• Problem
Once you find the line with "utf8_ValidString (cl_NoisePublicKey claims)." in the entries below, return exactly every line from it through the line with "utf8_ValidString (hd_Algorithm h)".

Extracted records:
(* ===== verification/RelayTicketFacts.v ===== *)
(** * Correctness of relay tickets

    What a signer issues its verifiers accept, what a verifier accepts was
    issued for it and is current, and how long a valid ticket can live. *)

From S2P Require Import Prelude GoLib GoText GoSort External ConcreteEnv Utils RelayTicket RelayTicketKeys.

(** All texts of the claims are valid UTF-8, which JSON preserves. *)
Definition claims_text (claims : Claims) : bool :=
  utf8_ValidString (Issuer claims) && utf8_ValidString (Audience claims)
  && utf8_ValidString (IdentityID claims) && forallb utf8_ValidString (Groups claims)
  && utf8_ValidString (DeviceID claims) && utf8_ValidString (SessionID claims)
  && utf8_ValidString (Namespace claims) && forallb utf8_ValidString (Operations claims)
  && utf8_ValidString (NetworkSpecHash claims) && utf8_ValidString (TicketID claims)
  && utf8_ValidString (cl_NoisePublicKey claims).

Section facts.
Context `{Ed25519Package, JsonCodec header, JsonCodec Claims}.

(** What the JSON encodings promise: an empty input is no value, valid texts
    decode to themselves, and a header takes at most six bytes for each byte of
    its texts. *)
Record json_laws : Prop := {
  json_header_empty : json_Decode (A := header) [] = None;
  json_claims_empty : json_Decode (A := Claims) [] = None;
  json_header : forall h : header,
    utf8_ValidString (hd_Algorithm h) = true -> utf8_ValidString (hd_Type h) = true ->
    utf8_ValidString (hd_KeyID h) = true -> json_Decode (json_Marshal h) = Some (h, []);
  json_header_size : forall h : header,
    len (json_Marshal h) <= 28 + 6 * (slen (hd_Algorithm h) + slen (hd_Type h) + slen (hd_KeyID h));
  json_claims : forall claims : Claims,
    claims_text claims = true -> json_Decode (json_Marshal claims) = Some (claims, [])
}.

(** A key pair of the signature scheme. *)
Definition key_pair (private public : bytes) : Prop :=
  forall message,
    len (ed25519_Sign private message) = ed25519_SignatureSize /\
    ed25519_Verify public message (ed25519_Sign private message) = true.

(** ** The text of a ticket *)

Definition dot : byte := x2e.

Lemma b64_bytes_plain l : all_bytes b64_plain (b64_EncodeToString l) = true.
Proof. unfold all_bytes, b64_EncodeToString. rewrite string_to_of_bytes. apply b64_encode_plain. Qed.

Lemma plain_no_dot s : all_bytes b64_plain s = true -> dot ∉ string_to_bytes s.
Proof.
  unfold all_bytes. rewrite forallb_forall. intros Hp Hin%list_elem_of_In.
  apply Hp, b64_plain_inv in Hin as (_ & Hin & _). done.
Qed.

Lemma plain_visible s : all_bytes b64_plain s = true -> all_bytes visible s = true.
Proof. apply all_bytes_impl. intros b Hb%b64_plain_inv. tauto. Qed.

Lemma all_bytes_append p s t : all_bytes p (s +:+ t) = all_bytes p s && all_bytes p t.
Proof. unfold all_bytes. by rewrite string_to_bytes_app, forallb_app. Qed.

Lemma joined_split a b c :
  all_bytes b64_plain a = true -> all_bytes b64_plain b = true -> all_bytes b64_plain c = true ->
  Split ((a +:+ "." +:+ b) +:+ "." +:+ c) dot = [a; b; c].
Proof.
  intros Ha Hb Hc. apply Split_three, split_bytes_three.
  rewrite !string_to_bytes_app. change (string_to_bytes ".") with [dot].
  split; [by rewrite <- !app_assoc|]. auto using plain_no_dot.
Qed.

(** The signed part determines its two components. *)
Lemma signed_part_inj a b c d :
  dot ∉ string_to_bytes a -> dot ∉ string_to_bytes c ->
  dot ∉ string_to_bytes b -> dot ∉ string_to_bytes d ->
  string_to_bytes (a +:+ "." +:+ b) = string_to_bytes (c +:+ "." +:+ d) -> a = c /\ b = d.
Proof.
  intros Ha Hc Hb Hd. rewrite !string_to_bytes_app. change (string_to_bytes ".") with [dot]. cbn.
  intros E. pose proof (split_bytes_app dot _ (string_to_bytes b) Ha) as E1.
  rewrite E, split_bytes_app, !split_bytes_nosep in E1 by done. injection E1 as E1 E2.
  split; by apply string_to_bytes_inj.
Qed.

(** ** What the verifier reads back *)

Lemma decodePart_encode l maximum :
  0 < len l <= maximum -> decodePart (b64_EncodeToString l) maximum = Ok l.
Proof.
  intros Hl. unfold decodePart. rewrite b64_decode_encode.
  by rewrite (proj2 (Z.eqb_neq _ _)), (proj2 (Z.ltb_ge _ _)) by lia.
Qed.

Lemma json_nonempty {A} `{JsonCodec A} (a : A) :
  json_Decode (A := A) [] = None -> json_Decode (json_Marshal a) = Some (a, []) ->
  0 < len (json_Marshal a).
Proof.
  intros Hnil Ha. pose proof (len_nonneg (json_Marshal a)).
  destruct (Z.eq_dec (len (json_Marshal a)) 0) as [E%len_zero|]; [|lia].
  rewrite E in Ha. congruence.
Qed.

Lemma select_signed_key verifier now kid key :
  json_laws -> ValidIdentifier kid 128 = true -> keys verifier !! kid = Some key ->
  outside_window verifier now kid = false ->
  select_key verifier now (b64_EncodeToString (json_Marshal (mkHeader Algorithm Type_ kid))) = Some key.
Proof.
  intros Hj Hkid Hkey Hwin. unfold select_key.
  assert (Hd : json_Decode (json_Marshal (mkHeader Algorithm Type_ kid))
               = Some (mkHeader Algorithm Type_ kid, [])).
  { apply json_header; [done|done|done|]. by eapply ValidIdentifier_utf8. }
  rewrite decodePart_encode.
  - rewrite (DecodeStrictJSON_whole _ _ Hd). cbn. by rewrite Hkid, Hkey, Hwin.
  - split; [apply json_nonempty; [by apply json_header_empty|done]|].
    pose proof (json_header_size Hj (mkHeader Algorithm Type_ kid)) as Hs. cbn [hd_Algorithm hd_Type hd_KeyID] in Hs.
    apply ValidIdentifier_inv in Hkid as (_ & Hkid & _).
    change (slen Algorithm) with 5 in Hs. change (slen Type_) with 20 in Hs. lia.
Qed.

Lemma decode_signed_claims claims :
  json_laws -> claims_text claims = true -> validateClaims claims = Ok tt ->
  slen (b64_EncodeToString (json_Marshal claims)) <= MaximumTicketBytes ->
  decode_claims (b64_EncodeToString (json_Marshal claims)) = Some claims.
Proof.
  intros Hj Htext Hvalid Hsize. unfold decode_claims.
  pose proof (json_claims Hj claims Htext) as Hd.
  rewrite decodePart_encode.
  - rewrite (DecodeStrictJSON_whole _ _ Hd). cbn. by rewrite Hvalid.
  - pose proof (b64_EncodeToString_length (json_Marshal claims)).
    split; [|lia]. apply json_nonempty; [by apply json_claims_empty|done].
Qed.

Lemma slen_append s t : slen (s +:+ t) = slen s + slen t.
Proof. by rewrite !slen_bytes, string_to_bytes_app, len_app. Qed.

Lemma string_ne_empty s : 0 < slen s -> bool_decide (s = "") = false.
Proof. intros Hs. apply bool_decide_eq_false_2. intros ->. done. Qed.

Lemma encoded_nonempty l : 0 < len l -> 0 < slen (b64_EncodeToString l).
Proof. pose proof (b64_EncodeToString_length l). lia. Qed.

(** What the signer issues is accepted. *)
Lemma signed_ticket_verifies (signer : Signer) (verifier : Verifier) (public : bytes) (now : time)
    (claims : Claims) (ticket : string)
    (Hjson : json_laws) (Hpair : key_pair (signer_key signer) public)
    (Hid : ValidIdentifier (keyID signer) 128 = true)
    (Hkey : keys verifier !! keyID signer = Some public)
    (Hwindow : outside_window verifier now (keyID signer) = false)
    (Htext : claims_text claims = true)
    (Haccepted : claims_accepted verifier now claims = true)
    (Hsign : Sign signer claims = Ok ticket) :
  Verify verifier now ticket = Ok claims.
Proof.
  unfold Sign in Hsign. inv_ok. rename E0 into Hvalid. bool_hyps.
  set (headerPart := b64_EncodeToString (json_Marshal (mkHeader Algorithm Type_ (keyID signer)))).
  set (claimsPart := b64_EncodeToString (json_Marshal claims)).
  set (signature := ed25519_Sign _ _) in *.
  set (signaturePart := b64_EncodeToString signature) in *.
  change (unsigned_ticket (keyID signer) claims) with (headerPart +:+ "." +:+ claimsPart) in *.
  destruct (Hpair (string_to_bytes (headerPart +:+ "." +:+ claimsPart))) as [Hlen Hver].
  fold signature in Hlen, Hver. change ed25519_SignatureSize with 64 in Hlen.
  assert (Hsig : 0 < slen signaturePart) by (apply encoded_nonempty; lia).
  assert (Hclaims : 0 < slen claimsPart).
  { apply encoded_nonempty, json_nonempty; [by apply json_claims_empty|by apply json_claims]. }
  assert (Hheader : 0 < slen headerPart).
  { apply encoded_nonempty, json_nonempty; [by apply json_header_empty|].
    apply json_header; [done|done|done|]. by eapply ValidIdentifier_utf8. }
  rewrite !slen_append in *. change (slen ".") with 1 in *.
  assert (Hplain : all_bytes b64_plain headerPart = true /\ all_bytes b64_plain claimsPart = true
                   /\ all_bytes b64_plain signaturePart = true) by (repeat split; apply b64_bytes_plain).
  destruct Hplain as (Hp1 & Hp2 & Hp3).
  unfold Verify. rewrite TrimSpace_visible
    by (by rewrite !all_bytes_append, (plain_visible headerPart), (plain_visible claimsPart),
          (plain_visible signaturePart)).
  rewrite !slen_append. change (slen ".") with 1.
  rewrite (proj2 (Z.eqb_neq _ _)), (proj2 (Z.ltb_ge _ _)), bool_decide_eq_true_2 by (done || lia).
  cbn [negb orb]. change x2e with dot. rewrite joined_split by done.
  rewrite !string_ne_empty by done. cbn [orb].
  assert (Hsel : select_key verifier now headerPart = Some public) by (by apply select_signed_key).
  assert (Hdec : decode_claims claimsPart = Some claims).
  { apply decode_signed_claims; try done. fold claimsPart. lia. }
  assert (Hcheck : signature_valid public headerPart claimsPart signaturePart = true).
  { unfold signature_valid, signaturePart. by rewrite b64_decode_encode, Hlen, Hver. }
  unfold verify_parts. rewrite Hsel. cbn [mbind option_bind].
  rewrite Hcheck, Hdec. cbn [mbind option_bind]. by rewrite Haccepted.
Qed.

(** A verifier that holds the signer's public key under the
    signer's key identifier, within that key's window, accepts every ticket the
    signer issues for claims bound to it and current, and returns exactly the
    claims that were signed. *)
Theorem sign_verify (signer : Signer) (verifier : Verifier) (public : bytes) (now : time)
    (claims : Claims) (ticket : string)
    (Hjson : json_laws) (Hpair : key_pair (signer_key signer) public)
    (Hid : ValidIdentifier (keyID signer) 128 = true)
    (Hkey : keys verifier !! keyID signer = Some public)
    (Hwindow : outside_window verifier now (keyID signer) = false)
    (Htext : claims_text claims = true)
    (Haccepted : claims_accepted verifier now claims = true)
    (Hsign : Sign signer claims = Ok ticket) :
  Verify verifier now ticket = Ok claims.
Proof. by apply (signed_ticket_verifies signer verifier public). Qed.

(** ** What an accepted ticket is *)

Lemma Split_no_sep t sep parts p :
  Split t sep = parts -> p ∈ parts -> sep ∉ string_to_bytes p.
Proof.
  intros <- Hp. unfold Split in Hp. apply list_elem_of_In, in_map_iff in Hp as (l & <- & Hl).
  rewrite string_to_of_bytes. revert l Hl.
  remember (split_bytes sep (string_to_bytes t)) as ps eqn:E. symmetry in E.
  revert E. generalize (string_to_bytes t) as k.
  induction ps as [|q ps IH]; intros k E l Hl; [done|].
  apply split_bytes_cons_inv in E as [Hq Hr]. destruct Hl as [->|Hl]; [done|].
  destruct ps as [|q' ps]; [done|]. destruct Hr as (r & _ & Hr). by apply (IH r).
Qed.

• Reply
  && utf8_ValidString (cl_NoisePublicKey claims).

Section facts.
Context `{Ed25519Package, JsonCodec header, JsonCodec Claims}.

(** What the JSON encodings promise: an empty input is no value, valid texts
    decode to themselves, and a header takes at most six bytes for each byte of
    its texts. *)
Record json_laws : Prop := {
  json_header_empty : json_Decode (A := header) [] = None;
  json_claims_empty : json_Decode (A := Claims) [] = None;
  json_header : forall h : header,
    utf8_ValidString (hd_Algorithm h) = true -> utf8_ValidString (hd_Type h) = true ->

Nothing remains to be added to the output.